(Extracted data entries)
•••••
(* ===== verification/Listener.v ===== *)
(** Accepting connections: the accept loop with its connection limit
    ([net-kit/src/listener.rs]) and what the TCP gateway does with an accepted socket
    up to the TLS handshake ([TcpGateway::run] in [gateway/src/tcp/server.rs]).

    The accept loop is a fixed number of workers that share the listening socket and
    one semaphore; each owns the tasks it spawned.  A worker's [select!] takes any
    branch that is ready, so the workers are a step relation over executable steps. *)
From S2P Require Import Prelude Text Tokio Values Session App RoomActor RoomService AuthGate.
From S2P Require Import Connection Protocol Gateway Lifecycle.
Open Scope Z_scope.
Open Scope list_scope.

Section Listener.
Context {Sem : Type} `{HSem : Semaphore Sem}.

Record AcceptLoopConfig := mkAcceptConfig {
  al_shutdown_timeout : Z; al_max_concurrent : option nat; al_accept_concurrency : nat
}.
(** [AcceptLoopConfig::default] *)
Definition accept_default : AcceptLoopConfig := mkAcceptConfig 30000000000 None 1.

(** The phases of a worker: accepting, waiting for its tasks after the shutdown
    signal, collecting the tasks it aborted, done. *)
Inductive phase := Accepting | Draining | Aborting | Exited.
#[global] Instance phase_eq_dec : EqDecision phase.
Proof. solve_decision. Defined.

(** [wk_handshakes]: the [JoinSet]; a task is [true] if it holds a permit. *)
Record Worker := mkWorker { wk_phase : phase; wk_handshakes : list bool }.

Record Listener := mkListener {
  ls_semaphore : option Sem; ls_shutdown : bool; ls_workers : list Worker
}.

(** [accept_loop_with]: the workers are spawned. *)
Definition listener_start (config : AcceptLoopConfig) : Listener :=
  mkListener (sem_new <$> al_max_concurrent config) false
             (replicate (Nat.max (al_accept_concurrency config) 1) (mkWorker Accepting [])).

(** [accept_loop]: one worker, the other settings as they are by default. *)
Definition accept_loop_start (max_concurrent : option nat) : Listener :=
  listener_start (mkAcceptConfig (al_shutdown_timeout accept_default) max_concurrent 1).

Definition set_worker (l : Listener) (i : nat) (w : Worker) : Listener :=
  mkListener (ls_semaphore l) (ls_shutdown l) (<[i := w]> (ls_workers l)).

(** A socket was accepted: a permit is taken at once, or the socket is dropped. *)
Definition worker_accept (sem : option Sem) (w : Worker) : option Sem * Worker :=
  match sem with
  | None => (None, mkWorker (wk_phase w) (wk_handshakes w ++ [false]))
  | Some s =>
      match try_acquire s with
      | Some s' => (Some s', mkWorker (wk_phase w) (wk_handshakes w ++ [true]))
      | None => (Some s, w)
      end
  end.

(** [join_next] returns task [k]: it is gone, and its permit with it. *)
Definition worker_reap (k : nat) (sem : option Sem) (w : Worker) : option Sem * Worker :=
  (match wk_handshakes w !! k with
   | Some true => sem_release <$> sem
   | _ => sem
   end, mkWorker (wk_phase w) (delete k (wk_handshakes w))).

(** The end of the worker's task, once the [JoinSet] is empty. *)
Definition worker_finish (w : Worker) : Worker :=
  match wk_phase w, wk_handshakes w with
  | (Draining | Aborting), [] => mkWorker Exited []
  | _, _ => w
  end.

Inductive listener_step : Listener -> Listener -> Prop :=
| ls_signal l : listener_step l (mkListener (ls_semaphore l) true (ls_workers l))
| ls_accept l i w s w' :
    ls_workers l !! i = Some w -> wk_phase w = Accepting ->
    worker_accept (ls_semaphore l) w = (s, w') ->
    listener_step l (set_worker (mkListener s (ls_shutdown l) (ls_workers l)) i w')
| ls_reap l i w k s w' :
    ls_workers l !! i = Some w -> (k < length (wk_handshakes w))%nat ->
    worker_reap k (ls_semaphore l) w = (s, w') ->
    listener_step l (set_worker (mkListener s (ls_shutdown l) (ls_workers l)) i w')
| ls_stop l i w :
    ls_workers l !! i = Some w -> wk_phase w = Accepting -> ls_shutdown l = true ->
    listener_step l (set_worker l i (mkWorker Draining (wk_handshakes w)))
| ls_timeout l i w :
    ls_workers l !! i = Some w -> wk_phase w = Draining ->
    listener_step l (set_worker l i (mkWorker Aborting (wk_handshakes w)))
| ls_exit l i w :
    ls_workers l !! i = Some w -> wk_phase w <> Exited ->
    listener_step l (set_worker l i (worker_finish w)).

(** The connections being handled, handshakes included. *)
Fixpoint count_tasks (ws : list Worker) : nat :=
  match ws with [] => 0 | w :: ws' => length (wk_handshakes w) + count_tasks ws' end.
Definition running (l : Listener) : nat := count_tasks (ls_workers l).

Definition permits_ok (sem : option Sem) (w : Worker) : Prop :=
  Forall (fun b : bool => b = match sem with Some _ => true | None => false end) (wk_handshakes w).

Definition listener_inv (max : option nat) (l : Listener) : Prop :=
  Forall (permits_ok (ls_semaphore l)) (ls_workers l) /\
  Forall (fun w => wk_phase w = Exited -> wk_handshakes w = []) (ls_workers l) /\
  match max, ls_semaphore l with
  | Some n, Some s => (available s + running l = n)%nat
  | None, None => True
  | _, _ => False
  end.

Lemma running_update ws i (w w' : Worker) :
  ws !! i = Some w ->
  (count_tasks (<[i := w']> ws) + length (wk_handshakes w) =
   count_tasks ws + length (wk_handshakes w'))%nat.
Proof.
  revert i. induction ws as [|v ws IH]; intros i Hi; [done|]. destruct i as [|i]; simpl in *.
  - simplify_eq. lia.
  - specialize (IH i Hi). lia.
Qed.

Lemma same_kind_permits (s s' : option Sem) w :
  (is_Some s <-> is_Some s') -> permits_ok s w -> permits_ok s' w.
Proof.
  intros Hk. unfold permits_ok. destruct s, s'; try done; destruct Hk as [H1 H2].
  - by destruct (H1 ltac:(eauto)).
  - by destruct (H2 ltac:(eauto)).
Qed.

(** Replacing one worker, with the semaphore following its tasks. *)
Lemma listener_inv_update max l i w w' s :
  listener_inv max l -> ls_workers l !! i = Some w ->
  (is_Some (ls_semaphore l) <-> is_Some s) -> permits_ok s w' ->
  (wk_phase w' = Exited -> wk_handshakes w' = []) ->
  (forall s0 s1, ls_semaphore l = Some s0 -> s = Some s1 ->
     (available s1 + length (wk_handshakes w') = available s0 + length (wk_handshakes w))%nat) ->
  listener_inv max (set_worker (mkListener s (ls_shutdown l) (ls_workers l)) i w').
Proof.
  intros (Hp & He & Hn) Hi Hk Hw' He' Hav. unfold listener_inv, set_worker. cbn [ls_semaphore ls_workers].
  split; [|split].
  - apply Forall_insert; [|done]. eapply Forall_impl; [exact Hp|]. intros v. by apply same_kind_permits.
  - by apply Forall_insert.
  - unfold running in *. cbn [ls_workers]. pose proof (running_update _ _ _ w' Hi).
    destruct max as [n|], (ls_semaphore l) as [s0|] eqn:Es, s as [s1|]; try done;
      try (by destruct Hk as [H1 H2]; destruct (H1 ltac:(eauto)));
      try (by destruct Hk as [H1 H2]; destruct (H2 ltac:(eauto))).
    specialize (Hav s0 s1 eq_refl eq_refl). lia.
Qed.

Lemma worker_accept_spec max l i w s w' :
  listener_inv max l -> ls_workers l !! i = Some w -> wk_phase w = Accepting ->
  worker_accept (ls_semaphore l) w = (s, w') ->
  listener_inv max (set_worker (mkListener s (ls_shutdown l) (ls_workers l)) i w').
Proof.
  intros Hinv Hi Hph Hx. pose proof Hinv as (Hp & _ & _).
  pose proof (Forall_lookup_1 _ _ _ _ Hp Hi) as Hpw. unfold worker_accept in Hx.
  destruct (ls_semaphore l) as [s0|] eqn:Es.
  - destruct (try_acquire s0) as [s1|] eqn:Et; injection Hx as <- <-.
    + eapply listener_inv_update; [done|done|rewrite Es; split; eauto|..].
      * unfold permits_ok in *. cbn. apply Forall_app. split; [done|]. by constructor.
      * intros Hp'. cbn in Hp'. congruence.
      * rewrite Es. intros ? ? [= <-] [= <-]. cbn. rewrite length_app. simpl.
        destruct (available s0) as [|n] eqn:Ea; [by rewrite try_acquire_none in Et|].
        destruct (try_acquire_some s0 n Ea) as (s' & Hs' & ?). simplify_eq. lia.
    + eapply listener_inv_update; [done|done|rewrite Es; split; eauto|done|congruence|].
      rewrite Es. by intros ? ? [= <-] [= <-].
  - injection Hx as <- <-. eapply listener_inv_update; [done|done|by rewrite Es|..].
    + unfold permits_ok in *. cbn. apply Forall_app. split; [done|]. by constructor.
    + intros Hp'. cbn in Hp'. congruence.
    + by rewrite Es.
Qed.

Lemma worker_reap_spec max l i w k s w' :
  listener_inv max l -> ls_workers l !! i = Some w -> (k < length (wk_handshakes w))%nat ->
  worker_reap k (ls_semaphore l) w = (s, w') ->
  listener_inv max (set_worker (mkListener s (ls_shutdown l) (ls_workers l)) i w').
Proof.
  intros Hinv Hi Hk Hx. pose proof Hinv as (Hp & He & _).
  pose proof (Forall_lookup_1 _ _ _ _ Hp Hi) as Hpw.
  pose proof (Forall_lookup_1 _ _ _ _ He Hi) as Hew. unfold worker_reap in Hx.
  destruct (lookup_lt_is_Some_2 _ _ Hk) as [b Hb]. rewrite Hb in Hx.
  pose proof (Forall_lookup_1 _ _ _ _ Hpw Hb) as Hbk. cbn in Hbk. injection Hx as <- <-.
  eapply listener_inv_update; [done|done|..]; cbn [wk_handshakes wk_phase].
  - destruct (ls_semaphore l); subst b; cbn; split; eauto.
  - eapply same_kind_permits with (s := ls_semaphore l);
      [destruct (ls_semaphore l); subst b; cbn; split; eauto|].
    unfold permits_ok in *. cbn. by apply Forall_delete.
  - intros Hx%Hew. by rewrite Hx in Hb.
  - intros s0 s1 Hs0 Hs1. rewrite Hs0 in *. subst b. cbn in Hs1. injection Hs1 as <-.
    rewrite sem_release_spec, length_delete by eauto. lia.
Qed.

(** The worker changes its phase and keeps its tasks. *)
Lemma worker_phase_inv max l i w w' :
  listener_inv max l -> ls_workers l !! i = Some w -> wk_handshakes w' = wk_handshakes w ->
  (wk_phase w' = Exited -> wk_handshakes w' = []) -> listener_inv max (set_worker l i w').
Proof.
  intros Hinv Hi Hh He. pose proof Hinv as (Hp & _ & _).
  pose proof (Forall_lookup_1 _ _ _ _ Hp Hi) as Hpw.
  assert (H : listener_inv max
    (set_worker (mkListener (ls_semaphore l) (ls_shutdown l) (ls_workers l)) i w')); [|by destruct l].
  eapply listener_inv_update; [done|done|done| |done|].
  - unfold permits_ok. by rewrite Hh.
  - intros ? ? Hs0 Hs1. rewrite Hh. congruence.
Qed.

Lemma listener_inv_step max l l' : listener_inv max l -> listener_step l l' -> listener_inv max l'.
Proof.
  intros Hinv Hs. destruct Hs as [l|l i w s w' Hi Hp Hx|l i w k s w' Hi Hk Hx|l i w Hi Hp Hsd|l i w Hi Hp|l i w Hi Hp].
  - done.
  - by eapply worker_accept_spec.
  - by eapply worker_reap_spec.
  - by eapply worker_phase_inv.
  - by eapply worker_phase_inv.
  - eapply worker_phase_inv; [done|done| |]; unfold worker_finish;
      destruct w as [[] []]; done.
Qed.

Lemma listener_inv_start config : listener_inv (al_max_concurrent config) (listener_start config).
Proof.
  unfold listener_inv, listener_start. cbn [ls_semaphore ls_workers]. split; [|split].
  - apply Forall_replicate. by constructor.
  - by apply Forall_replicate.
  - assert (H0 : forall n, count_tasks (replicate n (mkWorker Accepting [])) = 0%nat).
    { induction n; simpl; auto. }
    destruct (al_max_concurrent config) as [n|]; [|done]. cbn [fmap option_fmap option_map].
    unfold running. cbn [ls_workers]. rewrite H0, sem_new_spec. lia.
Qed.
•••••
**EXERCISE DESCRIPTION:** Take the lines above from the one containing "#[global] Instance phase_eq_dec" down to the one containing "(** [accept_loop]: one", and transcribe them exactly, both ends included.

**RESPONSE TO THE EXERCISE:**
#[global] Instance phase_eq_dec : EqDecision phase.
Proof. solve_decision. Defined.

(** [wk_handshakes]: the [JoinSet]; a task is [true] if it holds a permit. *)
Record Worker := mkWorker { wk_phase : phase; wk_handshakes : list bool }.

Record Listener := mkListener {
  ls_semaphore : option Sem; ls_shutdown : bool; ls_workers : list Worker
}.

(** [accept_loop_with]: the workers are spawned. *)
Definition listener_start (config : AcceptLoopConfig) : Listener :=
  mkListener (sem_new <$> al_max_concurrent config) false
             (replicate (Nat.max (al_accept_concurrency config) 1) (mkWorker Accepting [])).

(** [accept_loop]: one worker, the other settings as they are by default. *)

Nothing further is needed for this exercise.